Your goal
Please reproduce verbatim the lines below, from the first through the one with "it is an implementation;".

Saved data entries
•••

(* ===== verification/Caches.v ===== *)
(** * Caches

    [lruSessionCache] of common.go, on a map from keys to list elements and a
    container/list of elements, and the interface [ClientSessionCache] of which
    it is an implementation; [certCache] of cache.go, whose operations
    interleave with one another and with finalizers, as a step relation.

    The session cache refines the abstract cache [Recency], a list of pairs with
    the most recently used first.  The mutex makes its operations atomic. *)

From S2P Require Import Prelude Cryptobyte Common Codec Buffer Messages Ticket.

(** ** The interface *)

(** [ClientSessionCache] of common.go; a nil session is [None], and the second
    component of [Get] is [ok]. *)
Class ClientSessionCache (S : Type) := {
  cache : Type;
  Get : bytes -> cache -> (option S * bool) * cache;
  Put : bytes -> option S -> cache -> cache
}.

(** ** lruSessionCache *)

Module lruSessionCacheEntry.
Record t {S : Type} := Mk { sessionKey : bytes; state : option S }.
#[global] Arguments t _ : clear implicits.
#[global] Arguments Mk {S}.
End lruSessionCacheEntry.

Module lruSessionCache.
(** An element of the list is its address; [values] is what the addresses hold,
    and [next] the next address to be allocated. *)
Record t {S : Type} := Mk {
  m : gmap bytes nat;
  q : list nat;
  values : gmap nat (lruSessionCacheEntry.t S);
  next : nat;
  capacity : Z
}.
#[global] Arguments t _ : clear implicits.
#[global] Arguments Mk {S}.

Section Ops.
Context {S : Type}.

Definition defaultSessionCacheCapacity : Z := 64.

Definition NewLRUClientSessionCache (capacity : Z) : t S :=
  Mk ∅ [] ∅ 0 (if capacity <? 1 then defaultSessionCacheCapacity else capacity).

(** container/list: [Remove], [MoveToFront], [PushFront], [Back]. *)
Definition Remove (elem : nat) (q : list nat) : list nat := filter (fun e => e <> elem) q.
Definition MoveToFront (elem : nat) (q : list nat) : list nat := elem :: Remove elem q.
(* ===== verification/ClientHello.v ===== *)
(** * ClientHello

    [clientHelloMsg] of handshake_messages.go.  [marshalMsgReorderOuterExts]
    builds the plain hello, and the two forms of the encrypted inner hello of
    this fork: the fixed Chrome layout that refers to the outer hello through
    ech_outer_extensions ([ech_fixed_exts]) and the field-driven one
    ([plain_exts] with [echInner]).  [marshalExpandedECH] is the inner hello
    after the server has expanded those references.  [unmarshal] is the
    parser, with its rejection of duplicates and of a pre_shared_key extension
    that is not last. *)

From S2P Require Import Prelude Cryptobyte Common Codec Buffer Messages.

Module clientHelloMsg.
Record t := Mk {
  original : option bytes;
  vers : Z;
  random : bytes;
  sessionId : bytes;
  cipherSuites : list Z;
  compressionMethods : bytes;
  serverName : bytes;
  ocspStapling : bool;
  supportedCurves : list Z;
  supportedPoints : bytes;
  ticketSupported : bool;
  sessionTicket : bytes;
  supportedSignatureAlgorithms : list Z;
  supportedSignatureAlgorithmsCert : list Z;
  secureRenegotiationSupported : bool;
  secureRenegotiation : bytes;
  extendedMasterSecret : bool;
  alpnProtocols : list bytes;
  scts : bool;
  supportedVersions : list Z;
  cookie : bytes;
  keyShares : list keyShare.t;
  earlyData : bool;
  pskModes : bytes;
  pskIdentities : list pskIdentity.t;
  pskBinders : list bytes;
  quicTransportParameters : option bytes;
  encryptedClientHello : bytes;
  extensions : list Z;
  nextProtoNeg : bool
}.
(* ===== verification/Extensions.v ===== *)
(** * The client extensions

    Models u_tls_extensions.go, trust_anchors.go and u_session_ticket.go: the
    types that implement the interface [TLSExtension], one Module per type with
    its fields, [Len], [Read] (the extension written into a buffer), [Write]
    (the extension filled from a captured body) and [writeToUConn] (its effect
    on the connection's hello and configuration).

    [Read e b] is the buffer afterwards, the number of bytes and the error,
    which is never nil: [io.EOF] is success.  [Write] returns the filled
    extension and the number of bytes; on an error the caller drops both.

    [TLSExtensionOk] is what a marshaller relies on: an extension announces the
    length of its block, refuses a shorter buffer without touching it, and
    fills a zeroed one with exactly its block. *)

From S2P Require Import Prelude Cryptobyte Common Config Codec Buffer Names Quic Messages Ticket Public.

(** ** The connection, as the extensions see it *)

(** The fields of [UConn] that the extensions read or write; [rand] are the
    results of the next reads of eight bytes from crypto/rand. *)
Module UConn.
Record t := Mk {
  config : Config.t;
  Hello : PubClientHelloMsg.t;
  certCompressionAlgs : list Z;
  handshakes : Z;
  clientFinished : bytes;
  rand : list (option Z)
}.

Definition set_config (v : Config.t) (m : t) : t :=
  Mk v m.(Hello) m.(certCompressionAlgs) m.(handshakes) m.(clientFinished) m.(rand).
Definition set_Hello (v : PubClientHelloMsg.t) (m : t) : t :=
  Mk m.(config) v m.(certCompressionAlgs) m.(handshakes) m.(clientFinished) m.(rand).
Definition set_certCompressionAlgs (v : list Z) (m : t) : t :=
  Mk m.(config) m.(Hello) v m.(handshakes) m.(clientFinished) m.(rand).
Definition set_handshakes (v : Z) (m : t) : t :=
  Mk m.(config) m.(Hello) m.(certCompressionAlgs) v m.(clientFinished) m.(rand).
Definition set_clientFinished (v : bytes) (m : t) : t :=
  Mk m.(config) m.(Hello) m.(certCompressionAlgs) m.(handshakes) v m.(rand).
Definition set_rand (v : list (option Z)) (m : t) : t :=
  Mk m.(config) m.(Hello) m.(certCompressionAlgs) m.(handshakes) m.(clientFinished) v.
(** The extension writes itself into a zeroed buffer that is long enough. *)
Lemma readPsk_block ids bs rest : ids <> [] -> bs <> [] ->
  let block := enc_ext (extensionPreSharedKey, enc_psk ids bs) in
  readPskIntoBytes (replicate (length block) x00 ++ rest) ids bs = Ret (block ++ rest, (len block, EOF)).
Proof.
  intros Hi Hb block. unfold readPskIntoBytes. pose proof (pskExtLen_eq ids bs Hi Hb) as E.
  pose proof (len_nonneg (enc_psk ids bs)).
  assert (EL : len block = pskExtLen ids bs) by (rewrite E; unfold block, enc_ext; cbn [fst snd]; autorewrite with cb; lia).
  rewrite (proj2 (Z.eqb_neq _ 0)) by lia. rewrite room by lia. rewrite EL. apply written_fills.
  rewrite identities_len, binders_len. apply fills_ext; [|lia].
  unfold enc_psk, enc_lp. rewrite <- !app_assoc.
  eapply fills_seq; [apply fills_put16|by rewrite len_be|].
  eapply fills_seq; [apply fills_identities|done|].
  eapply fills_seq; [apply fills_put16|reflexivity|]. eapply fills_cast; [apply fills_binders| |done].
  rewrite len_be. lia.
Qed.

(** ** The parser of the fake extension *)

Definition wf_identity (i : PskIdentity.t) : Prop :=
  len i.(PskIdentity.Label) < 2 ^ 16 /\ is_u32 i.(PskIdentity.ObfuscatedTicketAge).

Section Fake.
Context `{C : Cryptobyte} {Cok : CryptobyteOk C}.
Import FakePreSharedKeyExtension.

•••

Answer space
(* ===== verification/Caches.v ===== *)
(** * Caches

    [lruSessionCache] of common.go, on a map from keys to list elements and a
    container/list of elements, and the interface [ClientSessionCache] of which
    it is an implementation; [certCache] of cache.go, whose operations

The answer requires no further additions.